Les jeunes hommes ont violemment attaqué deux élèves qu'ils soupçonnaient d'être impliqués dans ces incidents. Selon Nice-Matin, l'agression a eu lieu en présence d'environ 400 élèves. L'un des collégiens a subi des blessures nécessitant cinq jours d'incapacité totale de travail (ITT), tandis qu'un autre a reçu une gifle, entraînant un jour d'ITT. Le proviseur de l'établissement a également été pris pour cible alors qu'il tentait d'intervenir.
Cette situation alarmante a suscité des préoccupations quant à la sécurité dans les établissements scolaires. Un expert en psychologie, le Dr Alain Mercier, a indiqué que des réactions émotionnelles intenses comme celles-ci peuvent être déclenchées lorsqu'une personne se sent directement concernée par un acte d'injustice. "Il est essentiel que les jeunes apprennent à gérer la colère sans recourir à la violence," a-t-il affirmé.

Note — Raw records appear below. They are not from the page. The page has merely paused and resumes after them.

(** Lifting [alloc_post] from a child to its parent. *)
Lemma alloc_post_child k m l r nd ns ns1 node (right : bool) :
  (m <= k)%nat -> 1 <= nd -> fits ns nd (S k) -> wft k l -> wft k r ->
  repr ns (2 * nd + 1) l k -> repr ns (2 * nd + 2) r k ->
  alloc_post k m (if right then r else l) (if right then 2 * nd + 2 else 2 * nd + 1)
    ns ns1 node ->
  alloc_post (S k) m (BNode l r) nd ns ns1 node.
Proof.
  intros Hmk Hnd Hf Wl Wr Rl Rr (o & t' & ns2 & AR & Hnode & Hin & Hlen & Hup & R' & SO).
  set (c := if right then 2 * nd + 2 else 2 * nd + 1) in *.
  assert (Hc : c = 2 * nd + 1 \/ c = 2 * nd + 2) by (subst c; destruct right; auto).
  assert (Hlen2 : length ns2 = length ns) by apply SO.
  assert (Hf2 : fits ns2 nd (S k)) by (unfold fits in *; by rewrite Hlen2).
  destruct (fits_in _ _ _ Hf) as [_ Hlt].
  assert (R2l : repr ns2 (2 * nd + 1) (if right then l else t') k).
  { subst c; destruct right; [|done].
    apply (same_outside_repr nd (2 * nd + 2) (2 * nd + 1) ns ns2); auto; lia. }
  assert (R2r : repr ns2 (2 * nd + 2) (if right then t' else r) k).
  { subst c; destruct right; [done|].
    apply (same_outside_repr nd (2 * nd + 1) (2 * nd + 2) ns ns2); auto; lia. }
  destruct (alloc_node_ok ns2 nd k _ _ Hf2 R2l R2r) as (ns3 & E3 & L3 & R3 & SO3).
  exists (if right then o + 2 ^ Z.of_nat k else o),
    (BNode (if right then l else t') (if right then t' else r)), ns3.
  split; [|split; [|split; [done|split; [done|split; [|split; [done|]]]]]].
  - destruct right; [by apply alloc_rel_r|by apply alloc_rel_l].
  - rewrite Hnode. subst c. replace (S k - m)%nat with (S (k - m)) by lia. rewrite pow2_S.
    destruct right; [|lia].
    replace (Z.of_nat k) with (Z.of_nat (k - m) + Z.of_nat m) by lia.
    rewrite Z.pow_add_r, Z.div_add by (pose proof (pow2_pos m); lia). lia.
  - intros f. replace (f + (S k - m))%nat with (S f + (k - m))%nat by lia. rewrite Hup.
    replace (prnt c) with nd.
    2:{ destruct Hc as [-> | ->]; [by rewrite prnt_lsub by lia|by rewrite prnt_rsub by lia]. }
    cbn [alloc_up]. destruct (Z.leb_spec nd 0); [lia|]. by rewrite E3.
  - eapply same_outside_trans; [|done]. by eapply same_outside_child.
Qed.
(* ===== verification/PageTable.v ===== *)
(** * PageTable: Sv39 page tables (include/vm.hh, kernel/vm/pagetable.cc)

    Table nodes live in physical pages: the memory maps a page number to the
    512 entries it holds. An entry is the raw 64-bit word; the bit fields of
    the union [PageTableEntry] are read and written with masks and shifts. The
    page allocator is a parameter with the contract [PageAllocator]. *)

From S2P Require Import Prelude Klib PageAlloc.
From stdpp Require Import gmap.
Local Open Scope Z_scope.

Module PageTable.
Import PageAlloc.

Definition pn2addr (pn : Z) : Z := u64 (Z.shiftl pn 12).
Definition addr2pn (addr : Z) : Z := Z.shiftr addr 12.
Definition pageSize : Z := 4096.
Definition vpnMask : Z := 511.
Definition addr2offset (addr : Z) : Z := Z.land addr (pageSize - 1).
Definition bytes2pages (bytes : Z) : Z :=
  bytes / pageSize + (if 0 <? bytes mod pageSize then 1 else 0).
Definition ceil (addr : Z) : Z := u64 (bytes2pages addr * pageSize).

(** ** Entries *)
Definition isValid (e : Z) : bool := Z.testbit e 0.
Definition isLeaf (e : Z) : bool := negb (Z.land e 14 =? 0).
Definition entry_perm (e : Z) : Z := Z.land e 255.
Definition entry_ppn (e : Z) : Z := Z.land (Z.shiftr e 10) (2 ^ 44 - 1).
Definition setValid (e : Z) : Z := Z.lor e 1.
Definition setInvalid (e : Z) : Z := Z.ldiff e 255.
Definition setPTNode (e : Z) : Z := Z.ldiff e 14.
Definition setPerm (e perm : Z) : Z := Z.lor (Z.ldiff e 255) (Z.land perm 255).
Definition setPPN (e ppn : Z) : Z :=
  Z.lor (Z.ldiff e (Z.shiftl (2 ^ 44 - 1) 10)) (Z.shiftl (Z.land ppn (2 ^ 44 - 1)) 10).

Section Walk.
Context {A : Type} (palloc : A -> Z -> outcome (Z * A)) (pfree : A -> Z -> Z -> outcome A).

Record PT : Type := mkPT { pmem : gmap Z (list Z); pmgr : A }.

(** [table[i]]; a page that holds no table is not readable as one. *)
Definition entry_get (s : PT) (t i : Z) : outcome Z :=
  match pmem s !! t with Some es => aget es i | None => Undef end.
Definition entry_set (s : PT) (t i e : Z) : outcome PT :=
  match pmem s !! t with
  | Some es => let* es' := aset es i e in Done (mkPT (<[t := es']> (pmem s)) (pmgr s))
  | None => Undef
  end.

Definition createPTNode (s : PT) : outcome (Z * PT) :=
  let* (ppn, m) := palloc (pmgr s) 1 in
  Done (ppn, mkPT (<[ppn := replicate 512 0]> (pmem s)) m).

(** PageTable::freePTNode: the page is returned when no entry is valid. *)
Definition freePTNode (s : PT) (t : Z) : outcome (bool * PT) :=
  match pmem s !! t with
  | Some es =>
      if existsb isValid es then Done (false, s)
      else let* m := pfree (pmgr s) t 0 in Done (true, mkPT (delete t (pmem s)) m)
  | None => Undef
  end.

(** PageTable::trans: three levels, then the shift leaves no page size. *)
Fixpoint trans_loop (fuel : nat) (s : PT) (table vpn bigPageSize : Z) : outcome Z :=
  match fuel with
  | O => Undef
  | S f =>
      let* e := entry_get s table (Z.land (vpn / bigPageSize) vpnMask) in
      passert (isValid e) ;;;
      if isLeaf e then Done (u64 (entry_ppn e + Z.land vpn (bigPageSize - 1)))
      else trans_loop f s (entry_ppn e) vpn (Z.shiftr bigPageSize 9)
  end.
Definition trans (s : PT) (root vpn : Z) : outcome Z := trans_loop 3 s root vpn (Z.shiftl 1 18).
Definition transaddr (s : PT) (root addr : Z) : outcome Z :=
  let* p := trans s root (addr2pn addr) in Done (u64 (pn2addr p + addr2offset addr)).

(** The middle loop of createMapping: whole entries from index [i]. *)
Fixpoint map_whole (n : nat) (s : PT) (table i ppn perm bigPageSize : Z) : outcome PT :=
  match n with
  | O => Done s
  | S n' =>
      let* e := entry_get s table i in
      let* s1 := entry_set s table i (setPPN (setPerm (setValid e) perm) ppn) in
      map_whole n' s1 table (i + 1) (u64 (ppn + bigPageSize)) perm bigPageSize
  end.

(** The sub-table for a partially covered entry: the existing one, or a new
    one into which a big page is pushed down by [push]. [cm] is createMapping
    one level below. *)
Definition sub_table (cm : PT -> Z -> Z -> Z -> Z -> Z -> outcome PT)
    (s : PT) (table idx pvpn ppushed ppages : Z) : outcome (Z * PT) :=
  let* e := entry_get s table idx in
  if isValid e && negb (isLeaf e) then Done (entry_ppn e, s)
  else
    let* (sub, s1) := createPTNode s in
    let* s2 :=
      (if isValid e && isLeaf e
       then
         let* s' := entry_set s1 table idx (setPTNode e) in
         cm s' sub pvpn (u64 (entry_ppn e + ppushed)) ppages (entry_perm e)
       else Done s1) in
    let* e2 := entry_get s2 table idx in
    let* s3 := entry_set s2 table idx (setPPN (setValid e2) sub) in
    Done (sub, s3).

(** PageTable::createMapping; the level is the recursion argument, a call
    below level 0 shifts by a negative amount. *)
Fixpoint createMapping (level : nat) (s : PT) (table vpn ppn pages perm : Z) : outcome PT :=
  let below := match level with
               | O => fun _ _ _ _ _ _ => Undef
               | S l => createMapping l
               end in
  let bigPageSize := Z.shiftl 1 (9 * Z.of_nat level) in
  let unaligned := Z.land vpn (bigPageSize - 1) in
  let* (s, vpn, ppn, pages) :=
    (if unaligned =? 0 then Done (s, vpn, ppn, pages)
     else
       let partial := kmin (bigPageSize - unaligned) pages in
       let* (sub, s1) := sub_table below s table (Z.land (vpn / bigPageSize) vpnMask)
                           (u64 (vpn - unaligned)) 0 unaligned in
       let* s2 := below s1 sub vpn ppn partial perm in
       Done (s2, u64 (vpn + partial), u64 (ppn + partial), pages - partial)) in
  let whole := pages / bigPageSize in
  let* s := map_whole (Z.to_nat whole) s table (Z.land (vpn / bigPageSize) vpnMask) ppn perm bigPageSize in
  let vpn := u64 (vpn + whole * bigPageSize) in
  let ppn := u64 (ppn + whole * bigPageSize) in
  let pages := pages - whole * bigPageSize in
  if pages =? 0 then Done s
  else
    let* (sub, s1) := sub_table below s table (Z.land (vpn / bigPageSize) vpnMask)
                        (u64 (vpn + pages)) pages (bigPageSize - pages) in
    below s1 sub vpn ppn pages perm.

(** A partially covered entry of removeMapping. *)
Definition remove_part (rm : PT -> Z -> Z -> Z -> outcome PT) (s : PT) (table idx vpn pages : Z)
  : outcome PT :=
  let* e := entry_get s table idx in
  if isValid e then
    passert (negb (isLeaf e)) ;;;
    let sub := entry_ppn e in
    let* s1 := rm s sub vpn pages in
    let* (freed, s2) := freePTNode s1 sub in
    if freed then let* e' := entry_get s2 table idx in entry_set s2 table idx (setInvalid e')
    else Done s2
  else Done s.

Fixpoint remove_whole (n : nat) (rm : PT -> Z -> Z -> Z -> outcome PT) (s : PT)
    (table i vpn bigPageSize : Z) : outcome PT :=
  match n with
  | O => Done s
  | S n' =>
      let* e := entry_get s table i in
      let* s1 :=
        (if isValid e then
           if isLeaf e then entry_set s table i (setInvalid e)
           else
             let* s' := rm s (entry_ppn e) vpn bigPageSize in
             let* (freed, s'') := freePTNode s' (entry_ppn e) in
             passert freed ;;;
             let* e' := entry_get s'' table i in entry_set s'' table i (setInvalid e')
         else Done s) in
      remove_whole n' rm s1 table (i + 1) (u64 (vpn + bigPageSize)) bigPageSize
  end.

Fixpoint removeMapping (level : nat) (s : PT) (table vpn pages : Z) : outcome PT :=
  let below := match level with
               | O => fun _ _ _ _ => Undef
               | S l => removeMapping l
               end in
  let bigPageSize := Z.shiftl 1 (9 * Z.of_nat level) in
  let unaligned := Z.land vpn (bigPageSize - 1) in
  let* (s, vpn, pages) :=
    (if unaligned =? 0 then Done (s, vpn, pages)
     else
       let partial := kmin (bigPageSize - unaligned) pages in
       let* s1 := remove_part below s table (Z.land (vpn / bigPageSize) vpnMask) vpn partial in
       Done (s1, u64 (vpn + partial), pages - partial)) in
  let whole := pages / bigPageSize in
  let* s := remove_whole (Z.to_nat whole) below s table (Z.land (vpn / bigPageSize) vpnMask) vpn bigPageSize in
  let vpn := u64 (vpn + whole * bigPageSize) in
  let pages := pages - whole * bigPageSize in
  if pages =? 0 then Done s
  else remove_part below s table (Z.land (vpn / bigPageSize) vpnMask) vpn pages.

(** PageTable::toSATP: mode 8 (Sv39), asid 0, the root's page number. *)
Definition toSATP (root : Z) : Z := Z.lor (Z.shiftl 8 60) (Z.land root (2 ^ 44 - 1)).

End Walk.
Arguments PT A : clear implicits.
Arguments mkPT {A} _ _.

End PageTable.
(** The list of mappings under protect (the page table is not described, see
    mprotect_reaches_object). Changing the protection of a region always stops; when it
    ends without a failure the pages of the region that were mapped have the new permissions and the pages
    outside keep theirs, every one with the same page of the same VMO behind
    it, except those before the region in a mapping that reaches into it:
    these are no longer mapped. *)
Theorem protect_exact v region pm :
  wfl (mappings v) -> Forall wfo (mappings v) -> sl region <= sr region -> pm <> 0 ->
  ends (protect v region pm) (fun v' =>
    forall p o k q, maps (mappings v') p (o, k, q) <->
      exists m, m ∈ mappings v /\ covers m p /\ vmo m = o /\ offset m + (p - vpn m) = k /\
        ~ p < sl region <= vend m /\ q = (if decide (sl region <= p <= sr region) then pm else perm m)).
Proof.
  intros Hw Hfo Hr Hq. pose proof (costs_le region (mappings v)).
  pose proof (protect_loop_ends (2 * length (mappings v) + 1) region pm v [] (mappings v) Hw Hfo eq_refl ltac:(lia)) as H0.
  fold (protect v region pm) in H0. destruct (protect v region pm) as [v'| | |]; cbn [ends] in *; try done.
  intros p o k q. cbn [app] in H0. rewrite H0, maps_flat_map. apply exist_proper. intros m.
  split; intros [Hm Hx]; (split; [done|]); apply protects_maps; try done.
  all: destruct Hw as [Hw _]; rewrite Forall_forall in Hw, Hfo; auto.
Qed.

(** The loop of reset. *)
Lemma reset_loop_ends fuel v pre rest :
  wfl (pre ++ rest) -> mappings v = pre ++ rest -> (length rest <= fuel)%nat ->
  ends (reset_loop fuel v (head rest))
    (fun v' => mappings v' = pre ++ filter (fun m => mapping m = system) rest).
Proof.
  revert v pre rest. induction fuel as [|fuel IH]; intros v pre rest Hw Hv Hf;
    (destruct rest as [|m post]; [done|]); cbn [head reset_loop]; [cbn in Hf; lia|].
  destruct (erase_at pre m post Hw []) as (D1 & D2 & D3); [set_solver|]. cbn [app] in D1, D2.
  rewrite filter_cons. case_decide.
  - rewrite Hv, D3. specialize (IH v (pre ++ [m]) post). rewrite <- !app_assoc in IH.
    apply IH; [done..|cbn in Hf; lia].
  - eapply ends_bind; [apply remove_ends|]. cbn beta. intros v1 _ E1. rewrite Hv in E1.
    unfold erase. rewrite E1, D1. cbn [mappings]. rewrite D2.
    apply (IH (mkVMAR (pre ++ post) (root v1) (pt v1)) pre post); [|done|cbn in Hf; lia].
    apply (wfl_replace pre m post []); [done|split; constructor|set_solver].
Qed.
(** The loop over the format string. *)
Fixpoint fmt_loop (s : list Z) (format longarg : bool) (n pos : Z)
    (out : option (list Z)) (args : list vaarg) : outcome (Z * option (list Z)) :=
  match s with
  | [] => Done (pos, out)
  | c :: s' =>
      if format then
        if c =? 108 (* l *) then fmt_loop s' true true n pos out args
        else if c =? 112 (* p *) then
          let* o1 := put out n pos 48 in
          let* o2 := put o1 n (pos + 1) 120 in
          let* (p3, o3, a3) := fmt_hex true n (pos + 2) o2 args in
          fmt_loop s' false false n p3 o3 a3
        else if c =? 120 (* x *) then
          let* (p1, o1, a1) := fmt_hex longarg n pos out args in
          fmt_loop s' false false n p1 o1 a1
        else if (c =? 117) || (c =? 100) (* u, d *) then
          let* (p1, o1, a1) := fmt_dec longarg n pos out args in
          fmt_loop s' false false n p1 o1 a1
        else if c =? 115 (* s *) then
          let* (str, a1) := va_str args in
          let* (p1, o1) := put_str str n pos out in
          fmt_loop s' false false n p1 o1 a1
        else if c =? 99 (* c *) then
          let* (p1, o1, a1) := fmt_chr n pos out args in
          fmt_loop s' false false n p1 o1 a1
        else Panic
      else if c =? 37 (* % *) then fmt_loop s' true longarg n pos out args
      else
        let* o1 := (if c <? 127 then put out n pos c else Done out) in
        fmt_loop s' false longarg n (pos + 1) o1 args
  end.

(** [_vsnprintf(out,n,s,vl)]: the number of characters of the whole text and
    the buffer afterwards. *)
Definition _vsnprintf (out : option (list Z)) (n : Z) (s : list Z) (vl : list vaarg)
  : outcome (Z * option (list Z)) :=
  let* (pos, out1) := fmt_loop s false false n 0 out vl in
  match out1 with
  | None => Done (i32 pos, None)
  | Some b =>
      if pos <? n then let* b' := aset b pos 0 in Done (i32 pos, Some b')
      else if negb (n =? 0) then let* b' := aset b (n - 1) 0 in Done (i32 pos, Some b')
      else Done (i32 pos, Some b)
  end.

Definition snprintf (str : option (list Z)) (size : Z) (format : list Z) (vl : list vaarg)
  : outcome (Z * option (list Z)) :=
  _vsnprintf str (u64 (size + 1)) format vl.

(** The bytes of a NUL-terminated buffer. *)
Fixpoint c_str (b : list Z) : outcome (list Z) :=
  match b with
  | [] => Undef
  | c :: b' => if c =? 0 then Done [] else let* s := c_str b' in Done (c :: s)
  end.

Lors de l'intervention des gendarmes au domicile des frères, le père de famille a été arrêté après avoir menacé les policiers. Actuellement, les deux frères ont été placés sous contrôle judiciaire et devront comparaître devant un juge le 4 mars 2026. Par ailleurs, le père fera l'objet d'un jugement en juin pour rébellion et outrage. Le proviseur, quant à lui, s'est constitué partie civile dans cette affaire tragique.
Il est à noter que l'établissement scolaire a nié avoir été informé des allégations d'agressions sexuelles, contrairement aux déclarations de la jeune fille. Cette situation soulève des questions essentielles sur la communication et la gestion des cas d'agression au sein des écoles, un sujet d'une importance capitale qui demande une réflexion collective.